EXERCISE DIRECTIONS -> Below are the entries; give again exactly the lines from the one mentioning "get_account Sample.world_revoked (api_key" through the one mentioning "(C10_construction_survives_auth_failure Sample.world_revoked 0", inclusive.

*** RECORDS SHOWN Section Begins ***

(** C10.  When the first refresh, made inside the constructor, fails with
    an authentication error, the constructor still returns the entity: its
    state is [None], its unit of measurement is [None], and every attribute
    read from the snapshot is [None].  In [setup_platform] such an entity is
    handed to the host like any other. *)
Theorem C10_construction_survives_auth_failure (w : World) (now : Z)
    (config : Config) (name id : string) (native : bool) (msg : string) :
  get_account w (api_key config) (api_secret config) id = SdkAuthError msg ->
  (forall (S : Type) (st : S) (tr : list event),
     exists sensor tr',
       CoinbaseSensor.init w now config name id native st tr = (Ret sensor, st, tr') /\
       CoinbaseSensor.state sensor = VNone /\
       CoinbaseSensor.unit_of_measurement sensor = VNone /\
       CoinbaseSensor.state_attributes sensor !! "show_native" = Some (VBool native) /\
       forall k v, CoinbaseSensor.state_attributes sensor !! k = Some v ->
                   k <> "show_native" -> v = VNone) /\
  (forall accounts host tr,
     get_accounts w (api_key config) (api_secret config) = SdkOk accounts ->
     (forall a, a ∈ accounts -> acc_name a ∉ exclude_wallet config ->
                normal_refresh w (CoinbaseClient.init config (acc_id a)) = true) ->
     exists sensors tr',
       setup_platform w now config host tr = (Ret VNone, host ++ sensors, tr') /\
       Forall2 (fun sensor a =>
                  CoinbaseSensor.account_id sensor = acc_id a /\
                  (acc_id a = id -> blank sensor))
         sensors (filter (fun a => acc_name a ∉ exclude_wallet config) accounts)).
Proof.
  intros Hdenied. split.
  - intros S st tr.
    assert (Hacc : account_outcome w (CoinbaseClient.init config id)
                   = SdkAuthError msg) by exact Hdenied.
    pose proof (update_denied w now (CoinbaseClient.init config id) tr msg
                  eq_refl Hacc) as Hrun.
    eexists _, _. split; [by eapply sensor_init_run|].
    destruct (blank_sensor name id native config (Some now)) as (H1 & H2 & H3).
    by repeat split.
  - intros accounts host tr Hlist Hn.
    destruct (setup_platform_run w now config accounts host tr Hlist)
      as (sensors & tr' & Hrun & Hbuilt).
    { intros a [Hex Hin]%list_elem_of_filter. by apply Hn. }
    exists sensors, tr'. split; [done|].
    eapply Forall2_impl; [exact Hbuilt|].
    intros sensor a [Had Hblank]. split; [apply Had|].
    intros Hid. apply Hblank. exists msg. by rewrite Hid.
Qed.

Lemma C10_witness :
  get_account Sample.world_revoked (api_key Sample.config) (api_secret Sample.config) "a1"
    = SdkAuthError "invalid api key" /\
  (exists sensor tr',
     CoinbaseSensor.init Sample.world_revoked 0 Sample.config "Coinbase Checking" "a1"
       false tt [] = (Ret sensor, tt, tr') /\
     CoinbaseSensor.state sensor = VNone /\
     CoinbaseSensor.unit_of_measurement sensor = VNone /\
     CoinbaseSensor.state_attributes sensor !! "show_native" = Some (VBool false) /\
     forall k v, CoinbaseSensor.state_attributes sensor !! k = Some v ->
                 k <> "show_native" -> v = VNone) /\
  exists sensor tr',
    setup_platform Sample.world_revoked 0 Sample.config [] []
      = (Ret VNone, [sensor], tr') /\
    CoinbaseSensor.account_id sensor = "a1" /\ blank sensor.
Proof.
  split; [reflexivity|].
  destruct (C10_construction_survives_auth_failure Sample.world_revoked 0
              Sample.config "Coinbase Checking" "a1" false "invalid api key"
              eq_refl) as [Hinit Hsetup].
  split; [exact (Hinit unit tt [])|].
  destruct (Hsetup [Sample.usd_fiat; Sample.btc_wallet] [] [] eq_refl)
    as (sensors & tr' & Hrun & Hall).
  { intros a Ha Hex. reflexivity. }
  change (filter _ _) with [Sample.btc_wallet] in Hall.
  apply Forall2_cons_inv_r in Hall as (sensor & rest & [Hid Hblank] & Hrest & ->).
  apply Forall2_nil_inv_r in Hrest as ->.
  exists sensor, tr'. split; [exact Hrun|]. split; [exact Hid|].
  apply Hblank. reflexivity.
Defined.

(** * Further properties *)

(** ** Every way a refresh can end *)

Lemma update_body_cases w self tr :
  exists r self' ev,
    CoinbaseClient.update_body w self tr = (r, self', tr ++ ev) /\
    body_run w self r self' ev.
Proof.
  destruct (account_outcome w self) as [account|msg|msg] eqn:Hacc.
  2:{ eexists _, _, _. split; [by apply update_body_denied|by constructor]. }
  2:{ eexists _, _, _. split; [by apply update_body_fault|by constructor]. }
  pose proof Hacc as Hget.
  unfold account_outcome in Hget. unfold CoinbaseClient.update_body. run_monad.
  rewrite Hget. run_monad. rewrite rate_call_run.
  destruct (reply_of w "exchange_rate" account) as [rate|e] eqn:Hr.
  2:{ eexists _, _, _. split; [by rewrite <- app_assoc|by constructor]. }
  cbn -[CoinbaseClient.coinbasehttp]. case_bool_decide as Hty.
  2:{ eexists _, _, _. split; [by rewrite <- app_assoc|by constructor]. }
  rewrite buy_call_run.
  destruct (reply_of w "buy_price" account) as [buy|e] eqn:Hb.
  2:{ eexists _, _, _. split; [by rewrite <- !app_assoc|by constructor]. }
  rewrite sell_call_run.
  destruct (reply_of w "sell_price" account) as [sell|e] eqn:Hs.
  2:{ eexists _, _, _. split; [by rewrite <- !app_assoc|by constructor]. }
  rewrite spot_call_run.
  destruct (reply_of w "spot_price" account) as [spot|e] eqn:Hp.
  2:{ eexists _, _, _. split; [by rewrite <- !app_assoc|by constructor]. }
  eexists _, _, _. split; [by rewrite <- !app_assoc|].
  by apply run_wallet.
Qed.
(** * Bulldog Behavior Interpreter: a model of [src/index.tsx]

    The application is one React component.  Its state is the tuple of
    [useState] cells, its handlers are event callbacks, and everything
    else it touches belongs to the browser: [localStorage], [JSON],
    [FileReader], [URL.createObjectURL], the camera, the console and the
    inference endpoint.

    The development has three layers.
    - [Js]: the values of the language that the component manipulates:
      strings as sequences of UTF-16 code units, numbers as IEEE 754
      binary64 values, JSON values, [JSON.stringify] and [JSON.parse].
    - [Browser]: files, data URLs, object URLs, storage, camera tracks.
    - [App]: the component, handler by handler, as functions on an
      explicit state and an explicit outside world.

    The source file holds two revisions of the component.  The model
    follows the second one (live capture, audio), which is the one the
    specification describes; the only place where the first revision is
    consulted is the wording of the prompt. *)

From Stdlib Require Import ZArith NArith List Bool Lia String Ascii.
From Stdlib Require Import Decimal Floats.SpecFloat.
Import ListNotations.

(* ================================================================== *)
(** * Language values                                                  *)
(* ================================================================== *)

Module Js.

Open Scope N_scope.

(** ** Strings

    A string is a sequence of UTF-16 code units.  Code units are kept as
    natural numbers; no operation below depends on the bound 2^16, so the
    model covers every real string. *)

Definition jsstring := list N.

Definition lit (s : string) : jsstring :=
  List.map N_of_ascii (list_ascii_of_string s).

(** The same with every apostrophe turned into a double quote, to write
    JSON text down. *)
Definition json_text (s : string) : jsstring :=
  List.map (fun c => if c =? 39 then 34 else c) (lit s).

Fixpoint str_eqb (a b : jsstring) : bool :=
  match a, b with
  | [], [] => true
  | x :: a', y :: b' => (x =? y) && str_eqb a' b'
  | _, _ => false
  end.

(** [s.startsWith(p)] *)
Fixpoint startsWith (p s : jsstring) : bool :=
  match p, s with
  | [], _ => true
  | x :: p', y :: s' => (x =? y) && startsWith p' s'
  | _ :: _, [] => false
  end.

(** Characters with a role in JSON text. *)
Definition QUOTE : N := 34.
Definition BACKSLASH : N := 92.
Definition SLASH : N := 47.
Definition COMMA : N := 44.
Definition COLON : N := 58.
Definition LBRACKET : N := 91.
Definition RBRACKET : N := 93.
Definition LBRACE : N := 123.
Definition RBRACE : N := 125.
Definition MINUS : N := 45.
Definition PLUS : N := 43.
Definition DOT : N := 46.
Definition ZERO : N := 48.
Definition LOWER_E : N := 101.
Definition UPPER_E : N := 69.
Definition LOWER_U : N := 117.

Definition is_digit (c : N) : bool := (48 <=? c) && (c <=? 57).

(** Surrogate code units. *)
Definition is_high_surrogate (c : N) : bool := (55296 <=? c) && (c <=? 56319).
Definition is_low_surrogate (c : N) : bool := (56320 <=? c) && (c <=? 57343).

(** ** Decimal numerals *)

Fixpoint uint_digits (u : Decimal.uint) : jsstring :=
  match u with
  | Nil => []
  | D0 u => 48 :: uint_digits u
  | D1 u => 49 :: uint_digits u
  | D2 u => 50 :: uint_digits u
  | D3 u => 51 :: uint_digits u
  | D4 u => 52 :: uint_digits u
  | D5 u => 53 :: uint_digits u
  | D6 u => 54 :: uint_digits u
  | D7 u => 55 :: uint_digits u
  | D8 u => 56 :: uint_digits u
  | D9 u => 57 :: uint_digits u
  end.

(** The decimal numeral of a natural number, as [String(n)] prints it. *)
Definition decimal (n : N) : jsstring := uint_digits (N.to_uint n).

(** The value of a sequence of decimal digits; [None] when a character is
    not a digit or the sequence is empty. *)
Fixpoint digits_value_from (acc : N) (s : jsstring) : option N :=
  match s with
  | [] => Some acc
  | c :: r => if is_digit c then digits_value_from (10 * acc + (c - 48)) r
              else None
  end.

Definition digits_value (s : jsstring) : option N :=
  match s with
  | [] => None
  | _ => digits_value_from 0 s
  end.

(** The longest prefix of digits, and what follows it. *)
Fixpoint span_digits (s : jsstring) : jsstring * jsstring :=
  match s with
  | c :: r => if is_digit c
              then let '(d, r') := span_digits r in (c :: d, r')
              else ([], s)
  | [] => ([], [])
  end.

(** ** Numbers

    A number is an IEEE 754 binary64 value, in the representation of the
    standard library's specification of floating-point arithmetic. *)

Definition number := spec_float.

Definition prec : Z := 53.
Definition emax : Z := 1024.

Definition number_eqb (x y : number) : bool :=
  match x, y with
  | S754_zero a, S754_zero b => Bool.eqb a b
  | S754_infinity a, S754_infinity b => Bool.eqb a b
  | S754_nan, S754_nan => true
  | S754_finite a m e, S754_finite b m' e' =>
      Bool.eqb a b && Pos.eqb m m' && Z.eqb e e'
  | _, _ => false
  end.

(** The number nearest to [m * 10^e] (ties to even), with the sign
    [neg]: the value of a decimal literal.  The quotient of the two
    integers is rounded once, by the library's division. *)
Definition decimal_to_number (neg : bool) (m : N) (e : Z) : number :=
  match m with
  | N0 => S754_zero neg
  | Npos p =>
      match (Zpos p * 10 ^ Z.max e 0)%Z, (10 ^ Z.max (- e) 0)%Z with
      | Zpos num, Zpos den =>
          SFdiv prec emax (S754_finite neg num 0) (S754_finite false den 0)
      | _, _ => S754_nan
      end
  end.

(** *** Number literals of JSON text

    An optional minus sign; an integer part, which is a single zero or
    starts with a non-zero digit; an optional fraction, a dot followed by
    at least one digit; an optional exponent, [e] or [E], an optional
    sign and at least one digit. *)

Definition split_sign (s : jsstring) : bool * jsstring :=
  match s with
  | c :: r => if c =? MINUS then (true, r) else (false, s)
  | [] => (false, s)
  end.

Definition well_formed_int (d : jsstring) : bool :=
  match d with
  | [] => false
  | [_] => true
  | c :: _ => negb (c =? ZERO)
  end.

(** The fraction part: its digits ([[]] when absent) and the rest. *)
Definition split_fraction (s : jsstring) : option (jsstring * jsstring) :=
  match s with
  | c :: r =>
      if c =? DOT then
        match span_digits r with
        | ([], _) => None
        | (d, r') => Some (d, r')
        end
      else Some ([], s)
  | [] => Some ([], s)
  end.

(** The exponent part: its value (0 when absent) and the rest. *)
Definition split_exponent (s : jsstring) : option (Z * jsstring) :=
  match s with
  | c :: r =>
      if (c =? LOWER_E) || (c =? UPPER_E) then
        let '(neg, r1) :=
          match r with
          | sg :: r0 => if sg =? MINUS then (true, r0)
                        else if sg =? PLUS then (false, r0)
                        else (false, r)
          | [] => (false, r)
          end in
        match span_digits r1 with
        | (d, r2) =>
            match digits_value d with
            | Some v => Some (if neg then (- Z.of_N v)%Z else Z.of_N v, r2)
            | None => None
            end
        end
      else Some (0%Z, s)
  | [] => Some (0%Z, s)
  end.

(** The number denoted by a complete literal. *)
Definition number_of_literal (tok : jsstring) : option number :=
  let '(neg, r0) := split_sign tok in
  let '(ip, r1) := span_digits r0 in
  if well_formed_int ip then
    match split_fraction r1 with
    | Some (fp, r2) =>
        match split_exponent r2 with
        | Some (ex, []) =>
            match digits_value (ip ++ fp) with
            | Some m =>
                Some (decimal_to_number neg m
                        (ex - Z.of_nat (List.length fp))%Z)
            | None => None
            end
        | _ => None
        end
    | None => None
    end
  else None.

(** *** [Number::toString]

    For a finite non-zero [x] the digits are the shortest decimal [s]
    (with [k] digits) and exponent [n] such that [s * 10^(n-k)] reads
    back as [x]; among several the closest to [x], and the even one on a
    tie. *)

(** [n] such that [10^(n-1) <= a/b < 10^n], for positive [a] and [b]. *)
Definition decimal_magnitude (a b : Z) : Z :=
  if (b <=? a)%Z
  then Z.of_nat (List.length (decimal (Z.to_N (a / b))))
  else (1 - Z.of_nat (List.length (decimal (Z.to_N ((b + a - 1) / a - 1)))))%Z.

(** The candidate with [k] digits for [x = a/b] of magnitude [n], when
    one reads back as [x]. *)
Definition shortest_candidate (x : number) (a b n : Z) (k : nat)
  : option (N * Z) :=
  let p := (n - Z.of_nat k)%Z in
  let num := (a * 10 ^ Z.max (- p) 0)%Z in
  let den := (b * 10 ^ Z.max p 0)%Z in
  let lo := Z.to_N (num / den) in
  let hi := lo + 1 in
  let ok s := number_eqb (decimal_to_number false s p) x in
  match ok lo, ok hi with
  | true, false => Some (lo, p)
  | false, true => Some (hi, p)
  | true, true =>
      match (2 * num ?= (2 * Z.of_N lo + 1) * den)%Z with
      | Lt => Some (lo, p)
      | Gt => Some (hi, p)
      | Eq => if N.even lo then Some (lo, p) else Some (hi, p)
      end
  | false, false => None
  end.

Fixpoint shortest_from (x : number) (a b n : Z) (k : nat) (tries : nat)
  : N * Z :=
  match tries with
  | O => (Z.to_N (a * 10 ^ Z.max (Z.of_nat k - n) 0
                   / (b * 10 ^ Z.max (n - Z.of_nat k) 0)),
          (n - Z.of_nat k)%Z)
  | S t =>
      match shortest_candidate x a b n k with
      | Some r => r
      | None => shortest_from x a b n (S k) t
      end
  end.

Fixpoint strip_trailing_zeros (rev_digits : jsstring) : jsstring :=
  match rev_digits with
  | c :: r => if c =? ZERO then strip_trailing_zeros r else rev_digits
  | [] => []
  end.

Definition zeros (n : Z) : jsstring := List.repeat ZERO (Z.to_nat n).

(** The text of a positive finite number from its digits and its
    magnitude [n] (the steps of [Number::toString]). *)
Definition format_digits (ds : jsstring) (n : Z) : jsstring :=
  let k := Z.of_nat (List.length ds) in
  if ((k <=? n) && (n <=? 21))%Z then ds ++ zeros (n - k)
  else if ((0 <? n) && (n <=? 21))%Z then
    firstn (Z.to_nat n) ds ++ DOT :: skipn (Z.to_nat n) ds
  else if ((-6 <? n) && (n <=? 0))%Z then
    ZERO :: DOT :: zeros (- n) ++ ds
  else
    let e := (n - 1)%Z in
    let sign := if (e <? 0)%Z then MINUS else PLUS in
    let mant := match ds with
                | [d] => [d]
                | d :: r => d :: DOT :: r
                | [] => []
                end in
    mant ++ LOWER_E :: sign :: decimal (Z.to_N (Z.abs e)).

Definition positive_to_string (m : positive) (e : Z) : jsstring :=
  let a := (Zpos m * 2 ^ Z.max e 0)%Z in
  let b := (2 ^ Z.max (- e) 0)%Z in
  let n := decimal_magnitude a b in
  let '(s, p) := shortest_from (S754_finite false m e) a b n 1 17 in
  let all := decimal s in
  let ds := List.rev (strip_trailing_zeros (List.rev all)) in
  format_digits ds (p + Z.of_nat (List.length all)).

*** RECORDS SHOWN Section Ends ***

ANSWER SECTION ->
  get_account Sample.world_revoked (api_key Sample.config) (api_secret Sample.config) "a1"
    = SdkAuthError "invalid api key" /\
  (exists sensor tr',
     CoinbaseSensor.init Sample.world_revoked 0 Sample.config "Coinbase Checking" "a1"
       false tt [] = (Ret sensor, tt, tr') /\
     CoinbaseSensor.state sensor = VNone /\
     CoinbaseSensor.unit_of_measurement sensor = VNone /\
     CoinbaseSensor.state_attributes sensor !! "show_native" = Some (VBool false) /\
     forall k v, CoinbaseSensor.state_attributes sensor !! k = Some v ->
                 k <> "show_native" -> v = VNone) /\
  exists sensor tr',
    setup_platform Sample.world_revoked 0 Sample.config [] []
      = (Ret VNone, [sensor], tr') /\
    CoinbaseSensor.account_id sensor = "a1" /\ blank sensor.
Proof.
  split; [reflexivity|].
  destruct (C10_construction_survives_auth_failure Sample.world_revoked 0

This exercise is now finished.